Even the 80 percent to 95 percent maternal preference documented by these studies and others understates family-court discrimination against fathers by identifying many coerced child-custody arrangements as "uncontested." The vast majority of divorces involving children are initiated by women, and women usually are granted temporary custody of the children. Judges are reluctant to switch children from the custody of one parent to another.

Fathers, left to fight an uphill battle to gain custody — and often out of both money and hope — sometimes give up. Others spend their life's savings trying to obtain joint physical or sole custody so they can remain a part of their children's lives. Devastated financially and with little hope of winning, they often sign consent orders granting custody to mothers. In both of these common scenarios, the child-custody arrangement is "uncontested."
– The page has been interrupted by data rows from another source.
(* ===== verification/PrimsTime.v ===== *)
(** * Dates, clocks and XMLHttpRequest factories of [js/prims.js]

    The date functions return the nine fields of a C [struct tm] as an array
    in alphabetical order of their names.  [Date] is the ECMAScript object: a
    time value in milliseconds since 1970, whose calendar fields are the ones
    of the proleptic Gregorian calendar ([day_from_year] is the [DayFromYear]
    of the standard).  Local time is a property of the host and a parameter. *)

From stdpp Require Import base tactics list numbers.
From Stdlib Require Import ZArith Lia.
From S2P Require Import Prelude PrimsInt.

Local Open Scope Z_scope.

(** ** The ECMAScript calendar *)

Definition msPerDay : Z := 86400000.

Definition day_from_year (y : Z) : Z :=
  365 * (y - 1970) + (y - 1969) / 4 - (y - 1901) / 100 + (y - 1601) / 400.

(** The year of a day number: 400 years are 146097 days. *)
Definition year_from_day (d : Z) : Z :=
  let d' := d - day_from_year 1600 in
  let y := 1600 + 400 * (d' / 146097) + (d' mod 146097) / 366 in
  if day_from_year (y + 2) <=? d then y + 2
  else if day_from_year (y + 1) <=? d then y + 1 else y.

Definition leap_day (y : Z) : Z := day_from_year (y + 1) - day_from_year y - 365.

(** Days of the year before month [m]. *)
Definition month_start (leap m : Z) : Z :=
  match m with
  | 0 => 0 | 1 => 31 | 2 => 59 + leap | 3 => 90 + leap | 4 => 120 + leap
  | 5 => 151 + leap | 6 => 181 + leap | 7 => 212 + leap | 8 => 243 + leap
  | 9 => 273 + leap | 10 => 304 + leap | _ => 334 + leap
  end.

Definition month_from (leap dy : Z) : Z :=
  if dy <? 31 then 0 else if dy <? 59 + leap then 1 else if dy <? 90 + leap then 2
  else if dy <? 120 + leap then 3 else if dy <? 151 + leap then 4
  else if dy <? 181 + leap then 5 else if dy <? 212 + leap then 6
  else if dy <? 243 + leap then 7 else if dy <? 273 + leap then 8
  else if dy <? 304 + leap then 9 else if dy <? 334 + leap then 10 else 11.

Record fields : Type := mk_fields {
  f_H : Z; f_M : Z; f_S : Z; f_D : Z; f_m : Z; f_wd : Z; f_Y : Z }.

(** The fields of a time value, in the time scale it is given in. *)
Definition date_fields (t : Z) : fields :=
  let d := t / msPerDay in
  let y := year_from_day d in
  let dy := d - day_from_year y in
  let m := month_from (leap_day y) dy in
  {| f_H := (t / 3600000) mod 24; f_M := (t / 60000) mod 60; f_S := (t / 1000) mod 60;
     f_D := dy - month_start (leap_day y) m + 1; f_m := m; f_wd := (d + 4) mod 7; f_Y := y |}.

(** The time value of seven fields: a month outside 0..11 carries into the
    year, and the [Date] constructor reads the years 0 to 99 as 1900 to 1999. *)
Definition full_year (y : Z) : Z := if (0 <=? y) && (y <=? 99) then 1900 + y else y.
Definition make_date (Y m D H M S : Z) : Z :=
  let y := full_year Y + m / 12 in
  let day := day_from_year y + month_start (leap_day y) (m mod 12) + D - 1 in
  day * msPerDay + H * 3600000 + M * 60000 + S * 1000.

(** ** The functions of prims.js *)

Definition monthDays (Y m : Z) : Z :=
  match m with
  | 0 | 2 | 4 | 6 | 7 | 9 | 11 => 31
  | 1 => if (js_rem Y 4 =? 0) && (negb (js_rem Y 100 =? 0) || (js_rem Y 400 =? 0))
         then 29 else 28
  | _ => 30
  end.

Fixpoint yearDays_loop (Y i : Z) (n : nat) (d : Z) : Z :=
  match n with
  | O => d
  | S n' => yearDays_loop Y (i + 1) n' (d + monthDays Y i)
  end.
Definition yearDays (Y m D : Z) : Z := yearDays_loop Y 0 (Z.to_nat m) (D - 1).

(** The array [[H, dst, D, M, m, S, wd, yd, Y]]. *)
Record tm : Type := mk_tm {
  tm_hour : Z; tm_isdst : Z; tm_mday : Z; tm_min : Z; tm_mon : Z;
  tm_sec : Z; tm_wday : Z; tm_yday : Z; tm_year : Z }.

Definition tm_of (f : fields) : tm :=
  mk_tm (f_H f) (-1) (f_D f) (f_M f) (f_m f) (f_S f) (f_wd f)
        (yearDays (f_Y f) (f_m f) (f_D f)) (f_Y f).

Definition gmtime (t : Z) : tm := tm_of (date_fields (t * 1000)).

Section local_time.
(** The host's conversions between universal and local time values. *)
Variables (local_of_utc utc_of_local : Z → Z).

Definition localtime (t : Z) : tm := tm_of (date_fields (local_of_utc (t * 1000))).

Definition mktime (r : tm) : Z :=
  let t := utc_of_local
    (make_date (tm_year r) (tm_mon r) (tm_mday r) (tm_hour r) (tm_min r) (tm_sec r)) in
  floor_div t 1000.

(** [getTimezoneOffset] is the difference in minutes, at the instant [now]. *)
Definition localoffset (now : Z) : Z := 60 * ((now - local_of_utc now) / 60000).
End local_time.

(** [getrealtime] at the clock value [now] (milliseconds). *)
Definition getrealtime (now : Z) : result (Z * Z) :=
  let s := floor_div now 1000 in
  let u := js_rem now 1000 * 1000 in
  match chk_ovf_i32 (s + -2147483648) with
  | Throw e => Throw e
  | Ret a => match chk_ovf_i32 u with Throw e => Throw e | Ret b => Ret (a, b) end
  end.

(** ** Lemmas *)

Lemma year_from_day_spec d :
  day_from_year (year_from_day d) <= d < day_from_year (year_from_day d + 1).
Proof.
  unfold year_from_day. set (y := 1600 + _ + _).
  assert (H : day_from_year y <= d < day_from_year (y + 3)).
  { unfold y. change (day_from_year 1600) with (-135140).
    unfold day_from_year. Z.div_mod_to_equations. lia. }
  clearbody y. destruct (Z.leb_spec (day_from_year (y + 2)) d);
    [by rewrite <- Z.add_assoc; split; [|apply H]|].
  destruct (Z.leb_spec (day_from_year (y + 1)) d); [by rewrite <- Z.add_assoc|lia].
Qed.

Lemma leap_day_spec y :
  leap_day y =
  if (js_rem y 4 =? 0) && (negb (js_rem y 100 =? 0) || (js_rem y 400 =? 0)) then 1 else 0.
Proof.
  assert (R : ∀ k, 0 < k → (js_rem y k =? 0) = (y mod k =? 0)).
  { intros k Hk. unfold js_rem. destruct (Z.eqb_spec (Z.rem y k) 0) as [E|E].
    - symmetry. apply Z.eqb_eq. apply Z.rem_divide in E; [|lia]. by apply Z.mod_divide; [lia|].
    - symmetry. apply Z.eqb_neq. intros F. apply E. apply Z.mod_divide in F; [|lia].
      by apply Z.rem_divide; [lia|]. }
  rewrite !R by lia. unfold leap_day, day_from_year.
  assert (A : ∀ k c, 0 < k → (y + 1 - c) / k - (y - c) / k
              = if (y + 1 - c) mod k =? 0 then 1 else 0).
  { intros k c Hk. destruct (Z.eqb_spec ((y + 1 - c) mod k) 0); Z.div_mod_to_equations; nia. }
  pose proof (A 4 1969 ltac:(lia)). pose proof (A 100 1901 ltac:(lia)).
  pose proof (A 400 1601 ltac:(lia)). clear A R.
  destruct (Z.eqb_spec (y mod 4) 0), (Z.eqb_spec (y mod 100) 0), (Z.eqb_spec (y mod 400) 0);
  destruct (Z.eqb_spec ((y + 1 - 1969) mod 4) 0), (Z.eqb_spec ((y + 1 - 1901) mod 100) 0),
    (Z.eqb_spec ((y + 1 - 1601) mod 400) 0); cbn [andb orb negb]; Z.div_mod_to_equations; lia.
Qed.

Lemma month_case (P : Z → Prop) m :
  0 <= m < 12 →
  P 0 → P 1 → P 2 → P 3 → P 4 → P 5 → P 6 → P 7 → P 8 → P 9 → P 10 → P 11 → P m.
Proof.
  intros Hm. intros. assert (m = 0 ∨ m = 1 ∨ m = 2 ∨ m = 3 ∨ m = 4 ∨ m = 5 ∨ m = 6 ∨ m = 7 ∨
    m = 8 ∨ m = 9 ∨ m = 10 ∨ m = 11) by lia. naive_solver.
Qed.

Lemma monthDays_feb y : monthDays y 1 = 28 + leap_day y.
Proof. rewrite leap_day_spec. unfold monthDays. by destruct (_ && _). Qed.

Lemma leap_day_range y : 0 <= leap_day y <= 1.
Proof. rewrite leap_day_spec. destruct (_ && _); lia. Qed.

Lemma month_start_succ y m :
  0 <= m < 11 → month_start (leap_day y) (m + 1) = month_start (leap_day y) m + monthDays y m.
Proof.
  intros Hm. assert (H : 0 <= m < 12) by lia. revert Hm. pattern m. apply (month_case _ m H);
    intros; rewrite ?monthDays_feb;
    match goal with |- context [month_start _ (?a + 1)] =>
      let b := eval vm_compute in (a + 1) in change (a + 1) with b end;
    cbn [month_start monthDays]; lia.
Qed.

Lemma yearDays_loop_spec y n i d :
  0 <= i → i + Z.of_nat n < 12 →
  yearDays_loop y i n d
  = d + month_start (leap_day y) (i + Z.of_nat n) - month_start (leap_day y) i.
Proof.
  revert i d. induction n as [|n IH]; intros i d Hi Hn; cbn [yearDays_loop].
  - rewrite Z.add_0_r. lia.
  - rewrite IH, month_start_succ by lia.
    replace (i + 1 + Z.of_nat n) with (i + Z.of_nat (S n)) by lia. lia.
Qed.

Lemma yearDays_spec Y m D :
  0 <= m < 12 → yearDays Y m D = month_start (leap_day Y) m + (D - 1).
Proof.
  intros Hm. unfold yearDays. rewrite yearDays_loop_spec, Z2Nat.id by lia. cbn [month_start]. 
  rewrite Z.add_0_l. lia.
Qed.

Lemma month_start_nonneg l m : 0 <= l → 0 <= m < 12 → 0 <= month_start l m.
Proof. intros Hl Hm. pattern m. apply (month_case _ m Hm); cbn; lia. Qed.

Local Ltac before dy k := destruct (Z.ltb_spec dy k);
  [split; [lia|]; split; [cbn [month_start]; lia|];
   intros y Hy; rewrite ?monthDays_feb; cbn [month_start monthDays]; lia|].

Lemma month_from_spec l dy :
  0 <= l <= 1 → 0 <= dy < 365 + l →
  0 <= month_from l dy < 12 ∧
  month_start l (month_from l dy) <= dy ∧
  (∀ y, leap_day y = l → dy < month_start l (month_from l dy) + monthDays y (month_from l dy)).
Proof.
  intros Hl Hd. unfold month_from.
  before dy 31. before dy (59 + l). before dy (90 + l). before dy (120 + l). before dy (151 + l).
  before dy (181 + l). before dy (212 + l). before dy (243 + l). before dy (273 + l).
  before dy (304 + l). before dy (334 + l).
  split; [lia|]. split; [cbn [month_start]; lia|].
  intros y Hy. cbn [month_start monthDays]. lia.
Qed.

(** The fields of a time value determine it. *)
Lemma date_fields_spec t :
  let f := date_fields t in
  0 <= f_H f < 24 ∧ 0 <= f_M f < 60 ∧ 0 <= f_S f < 60 ∧ 0 <= f_m f < 12 ∧
  1 <= f_D f <= monthDays (f_Y f) (f_m f) ∧ 0 <= f_wd f < 7 ∧
  day_from_year (f_Y f) + month_start (leap_day (f_Y f)) (f_m f) + (f_D f - 1) = t / msPerDay ∧
  (t / msPerDay) * msPerDay + f_H f * 3600000 + f_M f * 60000 + f_S f * 1000 = t / 1000 * 1000.
Proof.
  cbn. set (d := t / msPerDay). set (y := year_from_day d).
  pose proof (year_from_day_spec d) as Hy. fold y in Hy.
  pose proof (leap_day_range y) as Hl.
  assert (Hd : 0 <= d - day_from_year y < 365 + leap_day y) by (unfold leap_day; lia).
  pose proof (month_from_spec _ _ Hl Hd) as (Hm & Hlo & Hhi). specialize (Hhi y eq_refl).
  split_and!; try (apply Z.mod_pos_bound; lia); try lia.
  clear. unfold d, msPerDay. Z.div_mod_to_equations. lia.
Qed.

(** ** Properties *)

(** [gmtime] returns a valid calendar date for every number of seconds:
    all fields are in range, the day of the month exists in that month of
    that year, and the day of the year that [yearDays] adds up from
    [monthDays] is the distance of the day from the first of January, so that
    the fields determine the time. *)
Theorem gmtime_spec (t : Z) :
  let r := gmtime t in
  0 <= tm_hour r < 24 ∧ 0 <= tm_min r < 60 ∧ 0 <= tm_sec r < 60 ∧
  0 <= tm_mon r < 12 ∧ 1 <= tm_mday r <= monthDays (tm_year r) (tm_mon r) ∧
  0 <= tm_wday r < 7 ∧
  0 <= tm_yday r < 365 + leap_day (tm_year r) ∧
  ((day_from_year (tm_year r) + tm_yday r) * 24 + tm_hour r) * 3600
    + tm_min r * 60 + tm_sec r = t.
Proof.
  pose proof (date_fields_spec (t * 1000)) as H. cbn zeta in H |- *.
  pose proof (year_from_day_spec (t * 1000 / msPerDay)) as Hy.
  assert (HY : f_Y (date_fields (t * 1000)) = year_from_day (t * 1000 / msPerDay)) by reflexivity.
  rewrite <- HY in Hy. clear HY. unfold gmtime, tm_of.
  generalize dependent (date_fields (t * 1000)). intros f (? & ? & ? & Hm & HD & ? & Hday & Hsum) Hy.
  cbn [tm_hour tm_min tm_sec tm_mon tm_mday tm_wday tm_yday tm_year].
  rewrite yearDays_spec by done.
  pose proof (month_start_nonneg _ _ (proj1 (leap_day_range (f_Y f))) Hm).
  rewrite Z.div_mul in Hsum by lia. rewrite <- Hday in Hsum, Hy.
  assert (day_from_year (f_Y f + 1) = day_from_year (f_Y f) + 365 + leap_day (f_Y f))
    by (unfold leap_day; lia).
  unfold msPerDay in Hsum. split_and!; lia.
Qed.

(** [mktime] inverts [localtime], on a host whose conversion to universal
    time inverts the one to local time at that instant, for every local year
    the [Date] constructor does not read as a year of the 20th century. *)
Theorem mktime_localtime (local_of_utc utc_of_local : Z → Z) (t : Z) :
  Z.abs (t * 1000) <= 2 ^ 52 →
  utc_of_local (local_of_utc (t * 1000)) = t * 1000 →
  local_of_utc (t * 1000) mod 1000 = 0 →
  ¬ (0 <= tm_year (localtime local_of_utc t) <= 99) →
  mktime utc_of_local (localtime local_of_utc t) = t.
Proof.
  intros Hr Hinv Hms HY. unfold mktime, localtime in *. set (l := local_of_utc _) in *.
  pose proof (date_fields_spec l) as H. cbn zeta in H.
  destruct H as (? & ? & ? & Hm & HD & ? & Hday & Hsum).
  unfold make_date, tm_of in *. cbn [tm_hour tm_min tm_sec tm_mon tm_mday tm_wday tm_yday tm_year] in *.
  replace (full_year (f_Y (date_fields l))) with (f_Y (date_fields l)).
  2: { unfold full_year. zbool; lia. }
  rewrite (Z.div_small _ 12), (Z.mod_small _ 12), Z.add_0_r by done.
  match goal with |- floor_div (utc_of_local ?x) _ = _ => replace x with l end.
  - rewrite Hinv, floor_div_spec by done. apply Z.div_mul. done.
  - pose proof (Z.div_mod l 1000 ltac:(lia)).
    rewrite <- Z.add_sub_assoc, Hday. lia.
Qed.

(** A host at a fixed offset of one hour. *)
Lemma mktime_localtime_witness :
  mktime (fun l => l - 3600000) (localtime (fun u => u + 3600000) 1400000000) = 1400000000.
Proof.
  apply (mktime_localtime (fun u => u + 3600000) (fun l => l - 3600000) 1400000000).
  - vm_compute. discriminate.
  - reflexivity.
  - reflexivity.
  - vm_compute. intros [_ H]. by apply H.
Defined.

(** [getrealtime] splits a non-negative clock value into seconds and
    microseconds, with the seconds shifted by 2^31 to fit [Int32]; it raises
    [Overflow] from 2^32 seconds on and only then. *)
Theorem getrealtime_spec (now : Z) :
  0 <= now <= 2 ^ 52 →
  (now < two32 * 1000 →
   ∃ s u, getrealtime now = Ret (s, u) ∧ int32 s ∧ 0 <= u < 1000000 ∧
          (s + two31) * 1000000 + u = now * 1000) ∧
  (two32 * 1000 <= now → getrealtime now = Throw exn_Overflow).
Proof.
  intros Hn. unfold getrealtime, chk_ovf_i32, js_rem.
  rewrite floor_div_spec, Z.rem_mod_nonneg by lia.
  pose proof (Z.div_mod now 1000 ltac:(lia)). pose proof (Z.mod_pos_bound now 1000 ltac:(lia)).
  unfold two31, two32, int32. split; intros.
  - exists (now / 1000 + -2147483648), (now mod 1000 * 1000). unfold two31. zsolve.
    split_and!; done || lia.
  - zsolve.
Qed.

Lemma getrealtime_spec_witness :
  ∃ s u, getrealtime 1400000000123 = Ret (s, u) ∧ int32 s ∧ 0 <= u < 1000000 ∧
         (s + two31) * 1000000 + u = 1400000000123 * 1000.
Proof. apply (getrealtime_spec 1400000000123); unfold two32; lia. Defined.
NOW has attempted to obscure this antifather family-court bias by claiming "according to several studies, when there is a custody dispute, fathers win custody in the majority of disputed cases." Yet NOW's claim, proclaimed in its 1996 national conference resolution attacking the fathers'-rights movement, and again in Family Court Report 2002, is without merit. All three of the sources NOW cites used survey pools that either were nonrandom or in which contested and uncontested custody cases were lumped together.

Once custody is lost, divorced dads often are at the mercy of both custodial mothers and the family courts. Divorced dads' complaints include blocked visitation and unenforced visitation orders; "move-away" spouses who permit or even use geography as a method of driving noncustodial fathers out of their children's lives; acceptance by the courts of false and/or uncorroborated accusations as a basis for denying custody or even contact between father and child; rigid, excessive and often punitive child-support awards; and burdensome legal costs.

The presence (or absence) of a father in a child's life is the largest factor in predicting whether a child will graduate from high school, attend college, become involved in crime or drugs, or get pregnant before age 18. The greatest and least recognized force behind America's epidemic of fatherlessness is the way courts allow custodial mothers to drive fathers out of their children's lives.

The solution to the problem is shared parenting, which creates equality between divorcing couples by replacing the option of sole physical custody, which occurs in the vast majority of custody cases, with the presumption of joint legal and physical custody. If divorcing parents are unable to agree on a shared-parenting plan, the courts would order a plan that would afford both parents equal physical time and decision-making power. Children gain from shared parenting because it allows them to retain the ongoing emotional, physical and financial support of both of their parents.

NOW has lobbied hard against shared-parenting legislation and today is the main obstacle to equality in family court. Yet during the 1960s and 1970s many of NOW's leaders, including former president Karen DeCrow, were sympathetic to shared parenting as part of their efforts to erase all gender inequalities. Family Court Report 2002 again reveals just how far NOW has drifted from this admirable goal.

Dianna Thompson is a founder and executive director of the American Coalition for Fathers and Children. Glenn Sacks writes about gender issues from the male perspective.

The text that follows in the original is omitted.